THE PROBLEM:
Restate word for word the lines of the records below, starting at the line that contains "main.py:65 raises [AttributeError]" and ending at the line that contains "(let o := Main.detect_web_server", with both of those lines included and nothing else.

Data records:
+++
(** ** colorsys.rgb_to_hsv (Python standard library) *)

Definition rgb_to_hsv `{FloatModel} (r g b : Q) : result (Q * Q * Q) :=
  let maxc := max3 r g b in
  let minc := min3 r g b in
  let rangec := fl (maxc - minc) in
  let v := maxc in
  if Qeq_bool minc maxc then Ok (0%Q, 0%Q, v)
  else
    s ← fdiv rangec maxc;
    rc ← fdiv (fl (maxc - r)) rangec;
    gc ← fdiv (fl (maxc - g)) rangec;
    bc ← fdiv (fl (maxc - b)) rangec;
    let h := if Qeq_bool r maxc then fl (bc - gc)
             else if Qeq_bool g maxc then fl (fl (2 + rc) - bc)
             else fl (fl (4 + gc) - rc) in
    h ← fdiv h 6;
    Ok (fmod1 h, s, v).

(** ** The callbacks *)

(** [toggle_light(self, light, var)]; [var] is [var.get()]. *)
Definition toggle_light (light : loc) (var : bool) (ack : reply unit) : M unit :=
  setdict light (Light.set_state var) ;;
  r <- getdict light ;;
  call_bridge (SetLight (Light.id r) "on" (VBool (Light.state r))) ack ;;
  print ("Toggled " +:+ Light.name r +:+ " to " +:+
         (if Light.state r then "ON" else "OFF")).

(** [set_brightness(self, light, var)]; [var] is the number held by the
    slider variable. *)
Definition set_brightness (light : loc) (var : Q) (ack : reply unit) : M unit :=
  let brightness := int_of_float var in
  r <- getdict light ;;
  call_bridge (SetLight (Light.id r) "bri" (VInt brightness)) ack ;;
  print ("Set " +:+ Light.name r +:+ " brightness to " +:+ str brightness).

(** [color[k] / 255] *)
Definition normalize `{FloatModel} (c : Z) : result Q := fdiv (inject_Z c) 255.

(** [int(h * 65535)] and [int(s * 254)] *)
Definition hue_value `{FloatModel} (h : Q) : Z := int_of_float (fl (h * 65535)).

Definition saturation_value `{FloatModel} (s : Q) : Z :=
  int_of_float (fl (s * 254)).

(** [pick_color(self, light)]; [color] is [colorchooser.askcolor()[0]]:
    [None] when the dialog is dismissed, else the RGB triple (a non-empty
    tuple, hence true in [if color:]). *)
Definition pick_color `{FloatModel} (light : loc) (color : option (Z * Z * Z))
    (ack : reply unit) : M unit :=
  match color with
  | Some (c0, c1, c2) =>
      r <- lift (normalize c0) ;;
      g <- lift (normalize c1) ;;
      b <- lift (normalize c2) ;;
      hsv <- lift (rgb_to_hsv r g b) ;;
      let '(h, s, v) := hsv in
      rec <- getdict light ;;
      print ("Set " +:+ Light.name rec +:+ " to Hue: " +:+ str (hue_value h)
             +:+ ", Saturation: " +:+ str (saturation_value s)) ;;
      call_bridge (SetLightDict (Light.id rec)
                     [("hue", VInt (hue_value h));
                      ("sat", VInt (saturation_value s));
                      ("on", VBool true)]) ack
  | None => ret tt
  end.

(** ** Fetching the lights *)

(** [int(s)] for a string of code points below 256.  The literal is:
    optional white space, an optional sign, decimal digits that single
    underscores may separate, optional white space. *)
Definition is_space (c : ascii) : bool :=
  let n := N_of_ascii c in
  ((9 <=? n) && (n <=? 13) || (n =? 32) || (n =? 133) || (n =? 160))%N.

Definition digit_of (c : ascii) : option Z :=
  let n := N_of_ascii c in
  if ((48 <=? n) && (n <=? 57))%N then Some (Z.of_N n - 48) else None.

Fixpoint skip_space (s : string) : string :=
  match s with
  | String c s' => if is_space c then skip_space s' else s
  | EmptyString => s
  end.

Fixpoint all_space (s : string) : bool :=
  match s with
  | String c s' => is_space c && all_space s'
  | EmptyString => true
  end.

(** The digits after the first one; [underscore] tells that the previous
    character was an underscore. *)
Fixpoint digits (s : string) (acc : Z) (underscore : bool) : option Z :=
  match s with
  | EmptyString => if underscore then None else Some acc
  | String c s' =>
      match digit_of c with
      | Some d => digits s' (10 * acc + d) false
      | None =>
          if underscore then None
          else if Ascii.eqb c "_" then digits s' acc true
          else if all_space s then Some acc
          else None
      end
  end.

Definition unsigned_of_str (s : string) : option Z :=
  match s with
  | String c s' =>
      match digit_of c with
      | Some d => digits s' d false
      | None => None
      end
  | EmptyString => None
  end.

Definition literal_value (s : string) : option Z :=
  match skip_space s with
  | String "+" s' => unsigned_of_str s'
  | String "-" s' => Z.opp <$> unsigned_of_str s'
  | s' => unsigned_of_str s'
  end.

Fixpoint count_digits (s : string) : nat :=
  match s with
  | String c s' =>
      match digit_of c with
      | Some _ => S (count_digits s')
      | None => count_digits s'
      end
  | EmptyString => 0
  end.

(** The limit of the interpreter on the digits of an integer literal,
    [sys.get_int_max_str_digits()]: 4300 unless configured, and 0 when
    there is none (as before CPython 3.11). *)
Class PyConfig : Type := { int_max_str_digits : nat }.

(** [None] stands for [ValueError]: the string is no literal, or it has
    more digits than the limit. *)
Definition int_of_str `{PyConfig} (s : string) : option Z :=
  match literal_value s with
  | Some n =>
      if (0 <? int_max_str_digits)%nat && (int_max_str_digits <? count_digits s)%nat
      then None
      else Some n
  | None => None
  end.

(** A key of the dict returned by [get_light_objects('id')]: an int, or
    the identifier as the bridge spells it. *)
Inductive device_id : Type :=
  | IdInt (n : Z)
  | IdStr (s : string).

(** [int(light_id)] *)
Definition py_int `{PyConfig} (light_id : device_id) : result Z :=
  match light_id with
  | IdInt n => Ok n
  | IdStr s =>
      match int_of_str s with
      | Some n => Ok n
      | None => Raise (ValueError s)
      end
  end.

(** A light object of the bridge library ([phue.Light]), as far as the
    program reads it.  The record holds what the bridge reports for the
    light; a light without colour (a white bulb) reports no hue and no
    saturation.  Every light object has the attributes [hue] and
    [saturation]: they are properties that ask the bridge for the
    parameter ("hue", "sat") and raise [KeyError] when the state of the
    light has no such parameter.  (What the library asks the bridge while
    an attribute is read is not an entry of [bridge], which records the
    calls that the program itself makes.) *)
Module Device.

Record t : Type := mk {
  name : string;
  on : bool;
  brightness : Z;
  hue : option Z;
  saturation : option Z
}.

(** Reading a parameter of the state of the light through its property. *)
Definition get (parameter : string) (reported : option Z) : result Z :=
  match reported with
  | Some z => Ok z
  | None => Raise (KeyError parameter)
  end.

End Device.

(** [getattr(obj, attr, default)], on the outcome of reading the attribute:
    the default stands in for [AttributeError] only, and any other
    exception of the read goes through. *)
Definition getattr {A} (read : result A) (default : A) : result A :=
  match read with
  | Raise (AttributeError _) => Ok default
  | _ => read
  end.

(** The dict literal of lines 47-56; its values are evaluated in the order
    they are written. *)
Definition light_dict `{PyConfig} (light_id : device_id) (light : Device.t) :
    result Light.t :=
  n ← py_int light_id;
  hue ← getattr (Device.get "hue" (Device.hue light)) 0;
  saturation ← getattr (Device.get "sat" (Device.saturation light)) 254;
  Ok (Light.mk n (Device.name light) "Default" (Device.on light)
               (Device.brightness light) hue saturation).

(** The loop of [get_lights_from_hue] over [lights.items()]. *)
Fixpoint fetch_loop `{PyConfig} (items : list (device_id * Device.t))
    (light_list : list loc) : M (list loc) :=
  match items with
  | [] => ret light_list
  | (light_id, light) :: rest =>
      r <- lift (light_dict light_id light) ;;
      d <- newdict r ;;
      fetch_loop rest (light_list ++ [d])
  end.

Definition get_lights_from_hue `{PyConfig}
    (answer : reply (list (device_id * Device.t))) : M (list loc) :=
  lights <- call_bridge (GetLightObjects "id") answer ;;
  fetch_loop lights [].

(** ** Building the widgets *)

Definition stuck {A} : M A := fun _ => None.

Definition getitem {A} (o : option A) : M A :=
  match o with
  | Some a => ret a
  | None => stuck
  end.

Definition set_lights (l : list loc) : M unit :=
  fun st => Some (Ok tt, mkApp (store st) l (light_controls st)
                               (light_frame st) (bridge st) (stdout st)).

Definition set_light_controls (c : gmap Z Controls) : M unit :=
  fun st => Some (Ok tt, mkApp (store st) (lights st) c
                               (light_frame st) (bridge st) (stdout st)).

Definition set_light_frame (f : list EnvFrame) : M unit :=
  fun st => Some (Ok tt, mkApp (store st) (lights st) (light_controls st)
                               f (bridge st) (stdout st)).

(** Lines 73-76: a label and an empty frame for a new environment; the
    result is the position of the frame. *)
Definition pack_env (env : string) : M nat :=
  fun st => Some (Ok (length (light_frame st)),
                  mkApp (store st) (lights st) (light_controls st)
                        (light_frame st ++ [mkEnvFrame env []])
                        (bridge st) (stdout st)).

(** Lines 79-103: a control block packed at the end of an environment
    frame. *)
Definition pack_light (frame : nat) (blk : LightBlock) : M unit :=
  fun st =>
    match light_frame st !! frame with
    | Some fr =>
        set_light_frame
          (<[frame := mkEnvFrame (env_label fr) (env_children fr ++ [blk])]>
             (light_frame st)) st
    | None => None
    end.

(** Line 106 *)
Definition store_controls (n : Z) (c : Controls) : M unit :=
  fun st => set_light_controls (<[n := c]> (light_controls st)) st.

(** The body of the loop of [populate_lights] (lines 69-106);
    [env_frames] maps an environment to its frame, and the body returns it
    as the next iteration finds it. *)
Definition populate_step (light : loc) (env_frames : gmap string nat)
    : M (gmap string nat) :=
  r <- getdict light ;;
  let env := Light.environment r in
  env_frames <- match env_frames !! env with
                | None => i <- pack_env env ;; ret (<[env := i]> env_frames)
                | Some _ => ret env_frames
                end ;;
  frame <- getitem (env_frames !! env) ;;
  pack_light frame (mkBlock (Light.name r) (Light.state r)
                            (Light.brightness r) light) ;;
  store_controls (Light.id r)
                 (mkControls (Light.state r) (Light.brightness r)) ;;
  ret env_frames.

Fixpoint populate_loop (ls : list loc) (env_frames : gmap string nat) : M unit :=
  match ls with
  | [] => ret tt
  | light :: rest =>
      env_frames <- populate_step light env_frames ;;
      populate_loop rest env_frames
  end.

Definition populate_lights : M unit :=
  set_light_frame [] ;;
  set_light_controls ∅ ;;
  fun st => populate_loop (lights st) ∅ st.

Definition refresh_lights `{PyConfig}
    (answer : reply (list (device_id * Device.t))) : M unit :=
  l <- get_lights_from_hue answer ;;
  set_lights l ;;
  populate_lights.

(** [LightApp.__init__], from an application with nothing in it. *)
Definition new_app : LightApp := mkApp [] [] ∅ [] [] [].

Definition init `{PyConfig} (connected : reply unit)
    (answer : reply (list (device_id * Device.t))) : M unit :=
  call_bridge Connect connected ;;
  l <- get_lights_from_hue answer ;;
  set_lights l ;;
  set_light_controls ∅ ;;
  populate_lights.

(** ** Notions used by the statements *)

(** What a callback returns when its bridge call gets the answer [ack]. *)
Definition outcome (ack : reply unit) : result unit :=
  match ack with
  | Returns _ => Ok tt
  | Fails e => Raise (BridgeError e)
  end.

(** Every reference of [self.lights] points to a dict. *)
Definition well_formed (st : LightApp) : Prop :=
  Forall (fun l => is_Some (store st !! l)) (lights st).
Lemma detect_web_server_spec (server_info : text) (st : state) :
  exists logs,
    detect_web_server server_info st =
    Ok tt (mkState (web_server_record server_info (results st))
                   (out st ++ logs))
    /\ existsb is_json logs = false.
Proof.
  unfold detect_web_server, bind, Messages.info, emit.
  match goal with |- context [detect_web_server_loop _ _ ?s] =>
    destruct (detect_web_server_loop_spec WEB_SERVERS server_info s)
      as [logs [E F]] end.
  rewrite E. cbn [results out]. rewrite <- app_assoc.
  eexists. split; [reflexivity|]. exact F.
Qed.

(** C7 (the code departs from the claim): [detect_web_server] of main.py
    fails for every value of the [Server] header: [Messages.info] at
    main.py:65 raises [AttributeError] on the module [Messages], before
    the table is gone through.  Nothing is recorded for
    ["nginx/1.18.0"], which the pattern of nginx matches, and the call
    fails also for ["Unknown"]; [fetch_website] of a verbose scanner
    (the default, and what [main] builds) fails the same way before the
    request. *)
Theorem C7_web_server_detector_of_main_py_fails :
  (forall server_info st,
      Main.detect_web_server server_info st =
      Raise (NoAttribute (py "info")) st) /\
  (let o := Main.detect_web_server (py "nginx/1.18.0") init in
   returns o = false /\ results (final o) = [] /\ out (final o) = []) /\
  matches (word "nginx") (py "nginx/1.18.0") = true /\
  returns (Main.detect_web_server (py "Unknown") init) = false /\
  (forall u j net st,
      Main.fetch_website (mkScanner u true j) net st =
      Raise (NoAttribute (py "info")) st).
Proof.
  split; [intros; apply main_detect_web_server_raises|].
  split; [repeat split|]. split; [reflexivity|]. split; [reflexivity|].
  intros u j net st. reflexivity.
Qed.
(** * jobzee: scoring engine, matching pipeline and agent message protocol

    A shallow embedding of the parts of the repository that the
    specification talks about:

    - [job_finder_agent/workflows/match_jobs.py]  (module [MatchJobs]),
    - [candidate_finder_agent/workflows/analyze_candidates.py]
      (module [AnalyzeCandidates]),
    - [common/a2a_protocol.py]  (module [A2A]),
    - the class [WorkflowState] of [common/langgraph_utils.py]
      (module [LanggraphUtils]),

    and of the code around them: the report functions of the analysis
    (module [AnalyzeCandidatesReport]), the sending side of the protocol
    ([A2ASend]), the workflow executor ([LanggraphExec]), the text search
    of [common/vector_db.py] ([VectorDb]) and the job search of the
    matcher on it ([MatchJobsSearch]).

    Conventions of the embedding.

    - Python [float] values are embedded as exact rationals ([Q]); the
      comparisons, [min] and [max] of the source are the ones of [Q].
      Rounding of binary floating point is outside this model. Where a
      statement is about the exact value that the program computes, the
      code is also given in IEEE 754 binary64 (modules [Float64] and
      [MatchJobsFloat], for the experience factor).
    - A profile is a Python [dict] read only through [d.get(key, default)];
      it is embedded as a record of optional fields, [None] standing for an
      absent key, and every read spells out the default of the source.
    - Python [set] is [gset]; Python [dict] used as a map is [gmap].
    - Strings are sequences of 8-bit characters; [str.lower] acts on the
      ASCII letters, and [str.split] separates at the ASCII white space.
    - The bodies of the source are wrapped in [try ... except Exception].
      An exception can only come from a call to an external service (they
      are the [Raised] outcomes below) or from a value that does not have
      the type of its annotation, which the typed records rule out; the
      handlers of the second kind are not reachable and are left out.
    - Writes to the log are not part of the embedding. *)

From Stdlib Require Import QArith Qminmax Qabs ZArith String Ascii List Lia Lqa.
From Stdlib Require Import DecimalString Sorted Permutation.
From Stdlib Require SpecFloat.
From stdpp Require Import gmap strings.

Open Scope string_scope.

(** ** Python primitives used by the source *)

Module Py.

(** [x < y] on floats. *)
Definition Qltb (x y : Q) : bool := negb (Qle_bool y x).

(** [c.lower()] for one character. *)
Definition lower_ascii (c : ascii) : ascii :=
  let n := nat_of_ascii c in
  if (65 <=? n)%nat && (n <=? 90)%nat then ascii_of_nat (n + 32) else c.

(** [s.lower()]. *)
Fixpoint lower (s : string) : string :=
  match s with
  | EmptyString => EmptyString
  | String c s' => String (lower_ascii c) (lower s')
  end.

(** [s.startswith(p)]. *)
Fixpoint startswith (p s : string) : bool :=
  match p, s with
  | EmptyString, _ => true
  | String _ _, EmptyString => false
  | String a p', String b s' => Ascii.eqb a b && startswith p' s'
  end.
+++
TASK ANSWER:
    main.py:65 raises [AttributeError] on the module [Messages], before
    the table is gone through.  Nothing is recorded for
    ["nginx/1.18.0"], which the pattern of nginx matches, and the call
    fails also for ["Unknown"]; [fetch_website] of a verbose scanner
    (the default, and what [main] builds) fails the same way before the
    request. *)
Theorem C7_web_server_detector_of_main_py_fails :
  (forall server_info st,
      Main.detect_web_server server_info st =
      Raise (NoAttribute (py "info")) st) /\
  (let o := Main.detect_web_server (py "nginx/1.18.0") init in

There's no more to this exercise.